*Work order*
Throughout the records below, find each line holding "CryptoError" and copy it.
+++
(* ===== verification/FirstFlight.v ===== *)
(** * The first-flight box

    Models [src/src/crypto/sealed_sender/first_flight.rs]: the first messages of
    a session, sealed whole under a key that mixes an X25519 agreement with the
    handshake's ML-KEM secret. The ML-KEM ciphertext moves from the wire payload
    to the front of the box, and back when it is opened. *)

From S2P Require Import Prelude Platform Classic Toy Crates WirePayload SealedBox.

Definition FF_KEY_INFO : bytes := as_bytes "construct-first-flight-v1".
Definition FF_SALT : bytes := as_bytes "ConstructSEALED-first-v1".
Definition KEM_CIPHERTEXT_LEN : Z := 1568.
Definition FF_ID_LEN : Z := 4.
Definition FF_EPH_LEN : Z := 32.
Definition FF_NONCE_LEN : Z := 12.
Definition FF_AEAD_TAG_LEN : Z := 16.
Definition FF_AD_LEN : Z := FF_ID_LEN + KEM_CIPHERTEXT_LEN + FF_EPH_LEN.
Definition FIRST_FLIGHT_OVERHEAD : Z := FF_ID_LEN + FF_EPH_LEN + FF_NONCE_LEN + FF_AEAD_TAG_LEN + 2.
Definition KYBER_PREKEY_ID_OFFSET : Z := MSG_NUM_SIZE + DH_KEY_SIZE + OTPK_ID_SIZE.
Definition KEM_LEN_OFFSET : Z := KYBER_PREKEY_ID_OFFSET + KYBER_OTPK_ID_SIZE.

(** [FirstFlightKey] wraps its 32 bytes. *)
Record FirstFlightKey := mkFirstFlightKey { ff_bytes : bytes }.
#[global] Instance ff_key_eq_dec : EqDecision FirstFlightKey.
Proof. solve_decision. Defined.

Record FiledFirstFlightKey := mkFiledFirstFlightKey {
  fk_ciphertext_hash : bytes;
  fk_key : FirstFlightKey;
  fk_handshake_at : Z;
}.
#[global] Instance filed_key_eq_dec : EqDecision FiledFirstFlightKey.
Proof. solve_decision. Defined.

Record HandshakeRef := mkHandshakeRef {
  hr_kyber_prekey_id : Z;
  hr_kem_ciphertext : bytes;
}.

Record OpenedFirstFlight := mkOpenedFirstFlight {
  of_certificate : bytes;
  of_wire_payload : bytes;
}.

Section first_flight.
Context `{Platform} `{ClassicCrates} `{Sha2Crate}.

Definition from_kem_secret (shared_secret : bytes) : res CryptoError FirstFlightKey :=
  key ← expect (hkdf_no_salt shared_secret FF_KEY_INFO 32);
  Ok (mkFirstFlightKey key).

Definition ff_from_bytes (b : bytes) : res CryptoError FirstFlightKey :=
  if len b =? 32 then Ok (mkFirstFlightKey b)
  else Err (InvalidInputError "first-flight key must be 32 bytes").

Definition ff_to_bytes (k : FirstFlightKey) : bytes := ff_bytes k.

Definition ciphertext_hash (kem_ciphertext : bytes) : bytes := sha256 kem_ciphertext.

(** The two fields of a wire header that name a handshake. *)
Definition header_id {E} (header : bytes) : res E Z :=
  b ← slice KYBER_PREKEY_ID_OFFSET (KYBER_PREKEY_ID_OFFSET + FF_ID_LEN) header; Ok (le_val b).
Definition header_kem_len {E} (header : bytes) : res E Z :=
  b ← slice KEM_LEN_OFFSET (KEM_LEN_OFFSET + 2) header; Ok (le_val b).

Definition handshake_of_wire {E} (wire_payload : bytes) : res E (option HandshakeRef) :=
  if len wire_payload <? HEADER_SIZE then Ok None else
  kyber_prekey_id ← header_id wire_payload;
  kem_len ← header_kem_len wire_payload;
  if negb (kem_len =? KEM_CIPHERTEXT_LEN) || (len wire_payload <=? HEADER_SIZE + kem_len) then Ok None else
  kem ← slice HEADER_SIZE (HEADER_SIZE + kem_len) wire_payload;
  Ok (Some (mkHandshakeRef kyber_prekey_id kem)).
Definition book_open (b : EnvelopeBook) (envelope : bytes) : res CryptoError (option OpenedEnvelope) :=
  match find_first (λ e, dk_matches (ep_recv (be_keys e)) envelope) b with
  | None => Ok None
  | Some entry =>
      match dk_open (ep_recv (be_keys entry)) envelope with
      | Panic => Panic
      | Err _ => Ok None
      | Ok [] => Ok None
      | Ok (kind :: rest) =>
          match kind_from_byte (byte_to_Z kind) with
          | None => Ok None
          | Some kind => Ok (Some (mkOpenedEnvelope (be_device entry) (be_session_id entry) kind rest
                                     (match be_retired_at entry with Some _ => true | None => false end)))
          end
      end
  end.

Definition entry_to_cfe (e : BookEntry) : CfeEnvelopeEntryV1 := {|
  ce_device_id := be_device e;
  ce_session_id := be_session_id e;
  ce_keys := dk_to_bytes (ep_send (be_keys e)) ++ dk_to_bytes (ep_recv (be_keys e));
  ce_retired_at := be_retired_at e;
  ce_first_flight := (λ f, fk_ciphertext_hash f ++ ff_to_bytes (fk_key f) ++ be_bytes 8 (fk_handshake_at f))
                       <$> be_first_flight e;
|}.

Definition book_to_cfe (b : EnvelopeBook) : list CfeEnvelopeEntryV1 := entry_to_cfe <$> b.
+++
*Expected answer*
Definition from_kem_secret (shared_secret : bytes) : res CryptoError FirstFlightKey :=
Definition ff_from_bytes (b : bytes) : res CryptoError FirstFlightKey :=
Definition book_open (b : EnvelopeBook) (envelope : bytes) : res CryptoError (option OpenedEnvelope) :=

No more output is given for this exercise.